[Dataset entries]
===

Lemma elem_of_created_ids r events :
  r ∈ created_ids events ↔ ∃ e, e ∈ events ∧ cs_event_type e = SELL_RECEIVABLE_CREATED ∧ cs_receivable_id e = Some r.
Proof.
  unfold created_ids. change (@map (string * CashSettlementEvent)) with (@fmap list list_fmap (string * CashSettlementEvent)). rewrite list_elem_of_fmap. split.
  - intros ([r' e'] & -> & (e & He & (-> & H1 & H2)%created_pair_Some)%list_elem_of_omap). eauto.
  - intros (e & He & H1 & H2). exists (r, e). split; [done|]. apply list_elem_of_omap. exists e. split; [done|].
    by apply created_pair_Some.
Qed.

Lemma created_elem events r e :
  (r, e) ∈ created_by_receivable events →
  e ∈ events ∧ cs_event_type e = SELL_RECEIVABLE_CREATED ∧ cs_receivable_id e = Some r.
Proof.
  intros Hin. apply dget_elem in Hin; [|apply dict_of_pairs_NoDup]. apply dict_of_pairs_elem in Hin.
  apply list_elem_of_omap in Hin as (e' & He & Hc). change (created_pair e' = Some (r, e)) in Hc.
  by apply created_pair_Some in Hc as (-> & ? & ?).
Qed.

Lemma created_mem events r e :
  e ∈ events → cs_event_type e = SELL_RECEIVABLE_CREATED → cs_receivable_id e = Some r →
  ∃ e', (r, e') ∈ created_by_receivable events.
Proof.
  intros He H1 H2. destruct (dict_of_pairs_mem (omap created_pair events) r e) as [e' He'].
  - apply list_elem_of_omap. exists e. split; [done|]. by apply created_pair_Some.
  - exists e'. by apply dget_Some_elem.
Qed.

Lemma already_settled_true events r :
  already_settled events r = true ↔
  ∃ e, e ∈ events ∧ cs_event_type e = RECEIVABLE_SETTLED ∧ cs_receivable_id e = Some r.
Proof.
  unfold already_settled. rewrite existsb_exists. split.
  - intros (e & He & Hb). split_bool. exists e. split; [by apply list_elem_of_In|done].
  - intros (e & He & H1 & H2). exists e. split; [by apply list_elem_of_In|]. by rewrite H1, H2, !bool_decide_eq_true_2.
Qed.

Definition date_due (through : date) (e : CashSettlementEvent) : bool :=
  match cs_settlement_date e with Some d => d <=? through | None => false end.

Section settle_facts.
Context `{Digest}.
Context (events : list CashSettlementEvent) (through : date) (eff cr : datetime) (cal : string)
  (pol : SettlementPolicy) (bc : BusinessCalendar) (prov : SettlementProvenance).

(** The receivables the loop settles, in key order. *)
Definition due_receivables : list (string * CashSettlementEvent) :=
  List.filter (λ it, negb (already_settled events it.1 || negb (date_due through it.2)))
    (sorted_items (created_by_receivable events)).

(** A settlement event of a receivable: same receivable, arm, fill and dates, the amount moved
    from receivable to settled cash. *)
Definition settles (it : string * CashSettlementEvent) (e : CashSettlementEvent) : Prop :=
  cs_event_type e = RECEIVABLE_SETTLED ∧ cs_receivable_id e = Some it.1 ∧
  cs_source_fill_id e = cs_source_fill_id it.2 ∧ cs_arm_id e = cs_arm_id it.2 ∧
  cs_settled_cash_delta_usd e = cs_unsettled_receivable_delta_usd it.2 ∧
  cs_unsettled_receivable_delta_usd e = (- cs_unsettled_receivable_delta_usd it.2)%dec ∧
  cs_settlement_date e = cs_settlement_date it.2 ∧ cs_effective_at e = eff ∧ cs_created_at e = cr.

Lemma settle_due_Forall2 out :
  settle_due_receivables events through eff cr cal pol bc prov = Ok out → Forall2 settles due_receivables out.
Proof.
  unfold settle_due_receivables. intros Ho. inv_ok.
  assert (foldM (λ r x, if already_settled events x.1 || negb (date_due through x.2) then Ok r else
    ev ← _event (cs_arm_id x.2) RECEIVABLE_SETTLED (Some x.1) (cs_source_fill_id x.2)
        (cs_unsettled_receivable_delta_usd x.2) (- cs_unsettled_receivable_delta_usd x.2)%dec
        (cs_gross_amount_usd x.2) (cs_commission_usd x.2) (cs_trade_at x.2) (cs_settlement_date x.2)
        eff cr cal pol prov; Ok (r ++ [ev])) [] (sorted_items (created_by_receivable events)) = Ok out) as Ho'.
  { rewrite <- Ho. apply foldM_ext. by intros acc [r s]. }
  apply foldM_collect in Ho' as (ys & -> & HF). cbn. eapply Forall2_impl; [exact HF|].
  intros [r s] e He. apply _event_fields in He as (F1 & F2 & F3 & F4 & F5 & F6 & F7 & F8 & F9 & F10 & F11).
  unfold settles. by rewrite F1, F2, F3, F4, F5, F8, F9, F10, F11.
Qed.

Lemma due_receivables_elem r s :
  (r, s) ∈ due_receivables →
  s ∈ events ∧ cs_event_type s = SELL_RECEIVABLE_CREATED ∧ cs_receivable_id s = Some r ∧
  already_settled events r = false ∧ date_due through s = true.
Proof.
  unfold due_receivables, sorted_items. intros [Hb Hin]%elem_of_filterb. rewrite elem_of_sorted in Hin.
  apply created_elem in Hin as (H1 & H2 & H3). cbn in Hb. split_bool. done.
Qed.

Lemma due_receivables_NoDup : NoDup due_receivables.*1.
Proof.
  unfold due_receivables. assert (NoDup (sorted_items (created_by_receivable events)).*1) as Hn
    by (rewrite sorted_items_perm; apply dict_of_pairs_NoDup).
  revert Hn. generalize (sorted_items (created_by_receivable events)). intros l.
  induction l as [|[r s] l IH]; cbn; [done|]. intros [H1 H2]%NoDup_cons. destruct (negb _); cbn; [|auto].
  apply NoDup_cons. split; [|auto]. intros ([r' s'] & E & [_ Hin]%elem_of_filterb)%list_elem_of_fmap. cbn in E. subst.
  apply H1. apply list_elem_of_fmap. by exists (r', s').
Qed.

===

> WHAT YOU HAVE TO DO:
Your answer should be the lines above, from the line containing "apply foldM_collect in" up to and including the line containing "intros [r s]", reproduced exactly and with nothing else.

> YOUR RESPONSE:
  apply foldM_collect in Ho' as (ys & -> & HF). cbn. eapply Forall2_impl; [exact HF|].
  intros [r s] e He. apply _event_fields in He as (F1 & F2 & F3 & F4 & F5 & F6 & F7 & F8 & F9 & F10 & F11).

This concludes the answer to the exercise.